Top of RECORDS TO USE
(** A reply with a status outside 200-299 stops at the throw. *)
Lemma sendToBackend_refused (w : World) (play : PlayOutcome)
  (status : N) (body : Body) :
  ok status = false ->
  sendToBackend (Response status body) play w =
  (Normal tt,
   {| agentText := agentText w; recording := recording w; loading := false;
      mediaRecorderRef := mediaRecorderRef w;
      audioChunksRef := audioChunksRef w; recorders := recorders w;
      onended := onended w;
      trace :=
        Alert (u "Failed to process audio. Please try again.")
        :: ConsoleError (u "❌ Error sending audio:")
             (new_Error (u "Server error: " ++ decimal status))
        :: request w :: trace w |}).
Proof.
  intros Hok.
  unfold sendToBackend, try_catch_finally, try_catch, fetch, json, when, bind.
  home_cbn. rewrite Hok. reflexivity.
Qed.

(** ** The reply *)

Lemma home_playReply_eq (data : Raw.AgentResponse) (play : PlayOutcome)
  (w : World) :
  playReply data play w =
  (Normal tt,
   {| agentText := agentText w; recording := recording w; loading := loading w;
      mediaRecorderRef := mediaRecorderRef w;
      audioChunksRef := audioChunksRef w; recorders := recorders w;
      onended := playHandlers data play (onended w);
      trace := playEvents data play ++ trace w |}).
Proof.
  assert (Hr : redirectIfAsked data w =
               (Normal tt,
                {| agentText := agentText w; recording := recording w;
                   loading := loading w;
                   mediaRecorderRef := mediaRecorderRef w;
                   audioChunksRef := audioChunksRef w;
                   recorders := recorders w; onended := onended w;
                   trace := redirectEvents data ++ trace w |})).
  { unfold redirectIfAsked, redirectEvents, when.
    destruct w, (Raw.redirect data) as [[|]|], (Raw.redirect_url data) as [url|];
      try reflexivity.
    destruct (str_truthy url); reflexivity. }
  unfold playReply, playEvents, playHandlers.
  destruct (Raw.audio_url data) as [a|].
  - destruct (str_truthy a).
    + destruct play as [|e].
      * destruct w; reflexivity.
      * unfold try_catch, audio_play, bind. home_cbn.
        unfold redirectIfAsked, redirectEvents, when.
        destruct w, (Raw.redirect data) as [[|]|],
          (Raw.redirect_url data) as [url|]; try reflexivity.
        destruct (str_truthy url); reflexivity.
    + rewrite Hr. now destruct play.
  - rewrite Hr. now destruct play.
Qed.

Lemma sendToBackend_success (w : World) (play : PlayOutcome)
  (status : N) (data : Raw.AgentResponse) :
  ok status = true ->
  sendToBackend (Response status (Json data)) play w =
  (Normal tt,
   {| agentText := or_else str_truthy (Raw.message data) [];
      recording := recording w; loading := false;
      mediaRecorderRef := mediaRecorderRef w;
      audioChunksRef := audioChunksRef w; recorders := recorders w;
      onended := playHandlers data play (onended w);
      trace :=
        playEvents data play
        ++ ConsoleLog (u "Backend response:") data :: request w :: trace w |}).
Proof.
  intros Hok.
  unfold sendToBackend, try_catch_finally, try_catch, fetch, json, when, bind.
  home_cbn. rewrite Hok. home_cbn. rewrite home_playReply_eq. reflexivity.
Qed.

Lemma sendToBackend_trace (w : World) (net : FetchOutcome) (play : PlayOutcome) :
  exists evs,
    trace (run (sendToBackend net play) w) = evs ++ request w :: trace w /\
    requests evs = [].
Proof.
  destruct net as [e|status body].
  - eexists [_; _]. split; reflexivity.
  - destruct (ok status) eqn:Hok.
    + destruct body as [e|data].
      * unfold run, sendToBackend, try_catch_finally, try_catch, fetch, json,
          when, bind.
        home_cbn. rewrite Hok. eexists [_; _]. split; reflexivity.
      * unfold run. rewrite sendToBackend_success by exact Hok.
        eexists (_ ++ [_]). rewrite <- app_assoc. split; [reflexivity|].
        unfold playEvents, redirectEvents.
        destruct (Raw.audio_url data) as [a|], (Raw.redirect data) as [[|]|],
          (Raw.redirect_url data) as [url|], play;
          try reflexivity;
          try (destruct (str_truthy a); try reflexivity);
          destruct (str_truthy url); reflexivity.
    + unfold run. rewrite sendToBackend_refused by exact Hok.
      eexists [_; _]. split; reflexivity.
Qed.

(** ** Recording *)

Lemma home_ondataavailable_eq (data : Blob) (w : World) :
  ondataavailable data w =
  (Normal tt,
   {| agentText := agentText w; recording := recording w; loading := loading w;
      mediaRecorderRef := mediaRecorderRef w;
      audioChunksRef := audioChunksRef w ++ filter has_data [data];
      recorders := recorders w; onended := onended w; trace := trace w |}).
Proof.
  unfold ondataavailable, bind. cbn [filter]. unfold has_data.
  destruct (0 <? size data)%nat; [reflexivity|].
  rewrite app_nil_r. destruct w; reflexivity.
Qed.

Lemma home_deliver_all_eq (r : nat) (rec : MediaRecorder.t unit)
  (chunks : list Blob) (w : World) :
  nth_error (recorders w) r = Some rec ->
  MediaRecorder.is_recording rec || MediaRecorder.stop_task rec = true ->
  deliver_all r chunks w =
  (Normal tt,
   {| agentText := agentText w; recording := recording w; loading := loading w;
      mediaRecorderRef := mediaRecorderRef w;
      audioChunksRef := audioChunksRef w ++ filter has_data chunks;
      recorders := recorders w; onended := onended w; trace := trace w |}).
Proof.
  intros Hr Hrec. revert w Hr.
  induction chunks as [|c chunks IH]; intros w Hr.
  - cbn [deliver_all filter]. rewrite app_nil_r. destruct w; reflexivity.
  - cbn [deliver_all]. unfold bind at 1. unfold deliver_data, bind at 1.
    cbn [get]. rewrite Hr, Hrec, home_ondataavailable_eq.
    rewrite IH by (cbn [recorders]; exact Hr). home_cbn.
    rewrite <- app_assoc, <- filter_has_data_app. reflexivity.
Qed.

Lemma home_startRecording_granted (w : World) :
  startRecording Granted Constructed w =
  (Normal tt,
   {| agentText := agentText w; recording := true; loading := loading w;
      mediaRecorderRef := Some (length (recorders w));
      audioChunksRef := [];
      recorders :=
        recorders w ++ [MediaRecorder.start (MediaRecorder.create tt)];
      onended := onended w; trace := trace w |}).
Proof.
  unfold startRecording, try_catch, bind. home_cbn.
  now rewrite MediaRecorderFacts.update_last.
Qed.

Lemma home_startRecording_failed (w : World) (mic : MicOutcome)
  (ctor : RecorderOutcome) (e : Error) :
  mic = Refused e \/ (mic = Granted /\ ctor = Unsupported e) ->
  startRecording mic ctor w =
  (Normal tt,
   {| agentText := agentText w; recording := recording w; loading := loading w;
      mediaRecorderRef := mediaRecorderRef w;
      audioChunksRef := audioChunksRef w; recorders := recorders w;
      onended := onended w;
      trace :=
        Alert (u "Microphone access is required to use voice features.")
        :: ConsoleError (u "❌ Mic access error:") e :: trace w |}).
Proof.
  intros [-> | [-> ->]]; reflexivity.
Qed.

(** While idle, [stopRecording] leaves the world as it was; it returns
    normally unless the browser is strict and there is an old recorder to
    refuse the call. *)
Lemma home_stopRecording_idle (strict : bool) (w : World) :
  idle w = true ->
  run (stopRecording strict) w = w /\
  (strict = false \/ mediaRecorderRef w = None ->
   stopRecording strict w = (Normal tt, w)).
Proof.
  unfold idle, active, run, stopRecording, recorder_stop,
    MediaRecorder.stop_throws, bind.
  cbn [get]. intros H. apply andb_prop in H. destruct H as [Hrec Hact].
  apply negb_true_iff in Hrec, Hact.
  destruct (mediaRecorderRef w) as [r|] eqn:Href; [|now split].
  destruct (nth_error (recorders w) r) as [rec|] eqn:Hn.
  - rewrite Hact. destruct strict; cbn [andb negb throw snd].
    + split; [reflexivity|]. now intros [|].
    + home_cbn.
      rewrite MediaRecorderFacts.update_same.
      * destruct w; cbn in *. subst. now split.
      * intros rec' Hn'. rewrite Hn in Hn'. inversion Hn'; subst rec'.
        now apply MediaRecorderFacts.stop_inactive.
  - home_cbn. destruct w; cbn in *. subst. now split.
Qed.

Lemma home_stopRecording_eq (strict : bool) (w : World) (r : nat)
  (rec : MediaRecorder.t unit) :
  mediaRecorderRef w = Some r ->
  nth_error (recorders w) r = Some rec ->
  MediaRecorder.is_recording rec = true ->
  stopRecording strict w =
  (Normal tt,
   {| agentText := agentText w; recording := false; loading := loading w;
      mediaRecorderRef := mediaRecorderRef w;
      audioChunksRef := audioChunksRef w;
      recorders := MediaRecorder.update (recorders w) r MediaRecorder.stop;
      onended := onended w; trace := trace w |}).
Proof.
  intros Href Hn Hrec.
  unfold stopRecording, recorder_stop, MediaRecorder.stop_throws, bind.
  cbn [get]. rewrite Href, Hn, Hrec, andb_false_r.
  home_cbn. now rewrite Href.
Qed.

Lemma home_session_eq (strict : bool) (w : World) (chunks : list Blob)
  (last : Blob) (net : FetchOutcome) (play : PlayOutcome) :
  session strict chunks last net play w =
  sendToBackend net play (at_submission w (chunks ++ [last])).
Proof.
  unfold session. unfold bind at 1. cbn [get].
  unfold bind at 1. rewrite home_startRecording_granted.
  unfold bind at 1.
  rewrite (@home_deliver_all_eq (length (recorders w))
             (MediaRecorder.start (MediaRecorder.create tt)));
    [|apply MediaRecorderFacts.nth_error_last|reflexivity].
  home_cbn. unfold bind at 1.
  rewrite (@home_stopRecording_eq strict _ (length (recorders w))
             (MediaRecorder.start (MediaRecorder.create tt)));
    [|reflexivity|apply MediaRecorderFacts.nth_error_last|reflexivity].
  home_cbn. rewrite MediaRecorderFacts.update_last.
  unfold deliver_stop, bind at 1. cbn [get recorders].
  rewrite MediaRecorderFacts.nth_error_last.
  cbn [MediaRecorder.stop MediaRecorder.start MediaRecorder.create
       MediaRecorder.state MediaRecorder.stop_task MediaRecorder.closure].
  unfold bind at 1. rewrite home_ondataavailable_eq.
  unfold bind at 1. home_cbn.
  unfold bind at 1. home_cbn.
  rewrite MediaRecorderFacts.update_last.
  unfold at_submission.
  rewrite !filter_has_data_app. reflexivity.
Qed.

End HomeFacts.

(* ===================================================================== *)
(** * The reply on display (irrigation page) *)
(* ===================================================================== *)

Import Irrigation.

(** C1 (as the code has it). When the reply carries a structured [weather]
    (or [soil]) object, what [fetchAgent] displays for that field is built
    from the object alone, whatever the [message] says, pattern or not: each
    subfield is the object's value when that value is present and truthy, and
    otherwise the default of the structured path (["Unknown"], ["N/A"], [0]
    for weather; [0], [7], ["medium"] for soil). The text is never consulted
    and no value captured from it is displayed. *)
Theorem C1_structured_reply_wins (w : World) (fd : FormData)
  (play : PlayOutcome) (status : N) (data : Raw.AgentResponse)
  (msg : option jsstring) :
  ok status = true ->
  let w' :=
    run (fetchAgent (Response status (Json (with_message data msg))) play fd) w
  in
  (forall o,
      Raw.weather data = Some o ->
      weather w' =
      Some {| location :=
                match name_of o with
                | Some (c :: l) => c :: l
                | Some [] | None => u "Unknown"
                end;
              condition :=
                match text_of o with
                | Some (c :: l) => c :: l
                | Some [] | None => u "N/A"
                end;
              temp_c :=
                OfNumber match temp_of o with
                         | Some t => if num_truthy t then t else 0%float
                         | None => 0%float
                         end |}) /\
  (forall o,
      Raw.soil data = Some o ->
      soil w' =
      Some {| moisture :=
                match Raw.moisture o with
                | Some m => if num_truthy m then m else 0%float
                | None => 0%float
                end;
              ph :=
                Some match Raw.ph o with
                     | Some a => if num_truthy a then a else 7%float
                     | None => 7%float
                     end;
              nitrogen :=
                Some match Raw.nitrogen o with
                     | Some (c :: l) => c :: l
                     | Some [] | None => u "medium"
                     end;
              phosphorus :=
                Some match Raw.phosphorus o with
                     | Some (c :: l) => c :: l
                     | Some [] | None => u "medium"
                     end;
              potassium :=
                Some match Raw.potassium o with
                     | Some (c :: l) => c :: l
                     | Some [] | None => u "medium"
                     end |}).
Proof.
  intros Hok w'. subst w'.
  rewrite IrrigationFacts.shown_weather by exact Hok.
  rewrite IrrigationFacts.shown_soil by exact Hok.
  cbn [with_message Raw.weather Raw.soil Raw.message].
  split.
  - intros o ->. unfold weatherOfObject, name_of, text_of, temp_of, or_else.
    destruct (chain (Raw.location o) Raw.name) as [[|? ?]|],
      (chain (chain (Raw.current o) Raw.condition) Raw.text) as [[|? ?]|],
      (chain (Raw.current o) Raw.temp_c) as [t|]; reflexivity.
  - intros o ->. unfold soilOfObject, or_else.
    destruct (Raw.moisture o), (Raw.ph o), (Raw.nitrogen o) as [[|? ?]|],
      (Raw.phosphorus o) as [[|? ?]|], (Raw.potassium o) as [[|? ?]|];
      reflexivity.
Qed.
Bottom of RECORDS TO USE
TASK REQUIREMENTS: In the entries above, please find the line with "apply negb_true_iff in Hrec, Hact." and the line with "unfold deliver_stop, bind", then write out exactly those two lines and every line between them, and nothing more.

SOLUTION:
  apply negb_true_iff in Hrec, Hact.
  destruct (mediaRecorderRef w) as [r|] eqn:Href; [|now split].
  destruct (nth_error (recorders w) r) as [rec|] eqn:Hn.
  - rewrite Hact. destruct strict; cbn [andb negb throw snd].
    + split; [reflexivity|]. now intros [|].
    + home_cbn.
      rewrite MediaRecorderFacts.update_same.
      * destruct w; cbn in *. subst. now split.
      * intros rec' Hn'. rewrite Hn in Hn'. inversion Hn'; subst rec'.
        now apply MediaRecorderFacts.stop_inactive.
  - home_cbn. destruct w; cbn in *. subst. now split.
Qed.

Lemma home_stopRecording_eq (strict : bool) (w : World) (r : nat)
  (rec : MediaRecorder.t unit) :
  mediaRecorderRef w = Some r ->
  nth_error (recorders w) r = Some rec ->
  MediaRecorder.is_recording rec = true ->
  stopRecording strict w =
  (Normal tt,
   {| agentText := agentText w; recording := false; loading := loading w;
      mediaRecorderRef := mediaRecorderRef w;
      audioChunksRef := audioChunksRef w;
      recorders := MediaRecorder.update (recorders w) r MediaRecorder.stop;
      onended := onended w; trace := trace w |}).
Proof.
  intros Href Hn Hrec.
  unfold stopRecording, recorder_stop, MediaRecorder.stop_throws, bind.
  cbn [get]. rewrite Href, Hn, Hrec, andb_false_r.
  home_cbn. now rewrite Href.
Qed.

Lemma home_session_eq (strict : bool) (w : World) (chunks : list Blob)
  (last : Blob) (net : FetchOutcome) (play : PlayOutcome) :
  session strict chunks last net play w =
  sendToBackend net play (at_submission w (chunks ++ [last])).
Proof.
  unfold session. unfold bind at 1. cbn [get].
  unfold bind at 1. rewrite home_startRecording_granted.
  unfold bind at 1.
  rewrite (@home_deliver_all_eq (length (recorders w))
             (MediaRecorder.start (MediaRecorder.create tt)));
    [|apply MediaRecorderFacts.nth_error_last|reflexivity].
  home_cbn. unfold bind at 1.
  rewrite (@home_stopRecording_eq strict _ (length (recorders w))
             (MediaRecorder.start (MediaRecorder.create tt)));
    [|reflexivity|apply MediaRecorderFacts.nth_error_last|reflexivity].
  home_cbn. rewrite MediaRecorderFacts.update_last.
  unfold deliver_stop, bind at 1. cbn [get recorders].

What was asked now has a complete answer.